TASK DESCRIPTION
Transcribe every record beneath, precisely as written.

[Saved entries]
::::::::

(* ===== verification/LoadAbs.v ===== *)
(** * Rw11Cpu::LoadAbs: the absolute loader

    The loader reads a paper tape image byte by byte and stores its blocks in
    the memory of the cpu.  A block is a header, a length, a load address, the
    data and a checksum; a block without data ends the tape and gives the start
    address.  Words are written in blocks, odd bytes at either end one by one.

    The output of the trace option is not modelled. *)

From Stdlib Require Import Ascii.
From S2P Require Import Prelude.
From S2P Require Import Command.
From S2P Require Import CommandList.
From S2P Require Import Connect.
From S2P Require Import Link.
From S2P Require Import FileFd.
From S2P Require Import Cpu.
From S2P Require Import CpuMem.

#[local] Open Scope string_scope.
Open Scope Z_scope.

(** ** The loader *)

Inductive states :=
| s_chr0
| s_chr1
| s_cntlow
| s_cnthgh
| s_adrlow
| s_adrhgh
| s_data
| s_chksum.

(** The local variables. *)
Record Loader := mkLoader {
  data : list Z;
  chrnum : Z;
  blknum : Z;
  bytcnt : Z;
  ldaddr : Z;
  chksum : Z;
  addr : Z;
  word : Z;
  firstodd : bool;
  ok : bool;
  go : bool;
  state : states;
  start : Z;
  emsg : RerrMsg }.
#[export] Instance eta_Loader : Eta Loader := λ l,
  mkLoader (data l) (chrnum l) (blknum l) (bytcnt l) (ldaddr l) (chksum l) (addr l) (word l)
    (firstodd l) (ok l) (go l) (state l) (start l) (emsg l).
Definition Loader_init : Loader :=
  mkLoader [] (-1) 0 0 0 0 0 0 false false true s_chr0 (u16 (-1)) emsg_none.

(** [%3.3o] of a byte. *)
Definition octal3 (b : Z) : string :=
  let digit z := ascii_of_nat (Z.to_nat (48 + z)) in
  String (digit (b / 64)) (String (digit (b / 8 mod 8)) (String (digit (b mod 8)) EmptyString)).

::::::::

PROBLEM SOLUTION
(* ===== verification/LoadAbs.v ===== *)
(** * Rw11Cpu::LoadAbs: the absolute loader

    The loader reads a paper tape image byte by byte and stores its blocks in
    the memory of the cpu.  A block is a header, a length, a load address, the
    data and a checksum; a block without data ends the tape and gives the start
    address.  Words are written in blocks, odd bytes at either end one by one.

    The output of the trace option is not modelled. *)

From Stdlib Require Import Ascii.
From S2P Require Import Prelude.
From S2P Require Import Command.
From S2P Require Import CommandList.
From S2P Require Import Connect.
From S2P Require Import Link.
From S2P Require Import FileFd.
From S2P Require Import Cpu.
From S2P Require Import CpuMem.

#[local] Open Scope string_scope.
Open Scope Z_scope.

(** ** The loader *)

Inductive states :=
| s_chr0
| s_chr1
| s_cntlow
| s_cnthgh
| s_adrlow
| s_adrhgh
| s_data
| s_chksum.

(** The local variables. *)
Record Loader := mkLoader {
  data : list Z;
  chrnum : Z;
  blknum : Z;
  bytcnt : Z;
  ldaddr : Z;
  chksum : Z;
  addr : Z;
  word : Z;
  firstodd : bool;
  ok : bool;
  go : bool;
  state : states;
  start : Z;
  emsg : RerrMsg }.
#[export] Instance eta_Loader : Eta Loader := λ l,
  mkLoader (data l) (chrnum l) (blknum l) (bytcnt l) (ldaddr l) (chksum l) (addr l) (word l)
    (firstodd l) (ok l) (go l) (state l) (start l) (emsg l).
Definition Loader_init : Loader :=
  mkLoader [] (-1) 0 0 0 0 0 0 false false true s_chr0 (u16 (-1)) emsg_none.

(** [%3.3o] of a byte. *)
Definition octal3 (b : Z) : string :=
  let digit z := ascii_of_nat (Z.to_nat (48 + z)) in
  String (digit (b / 64)) (String (digit (b / 8 mod 8)) (String (digit (b mod 8)) EmptyString)).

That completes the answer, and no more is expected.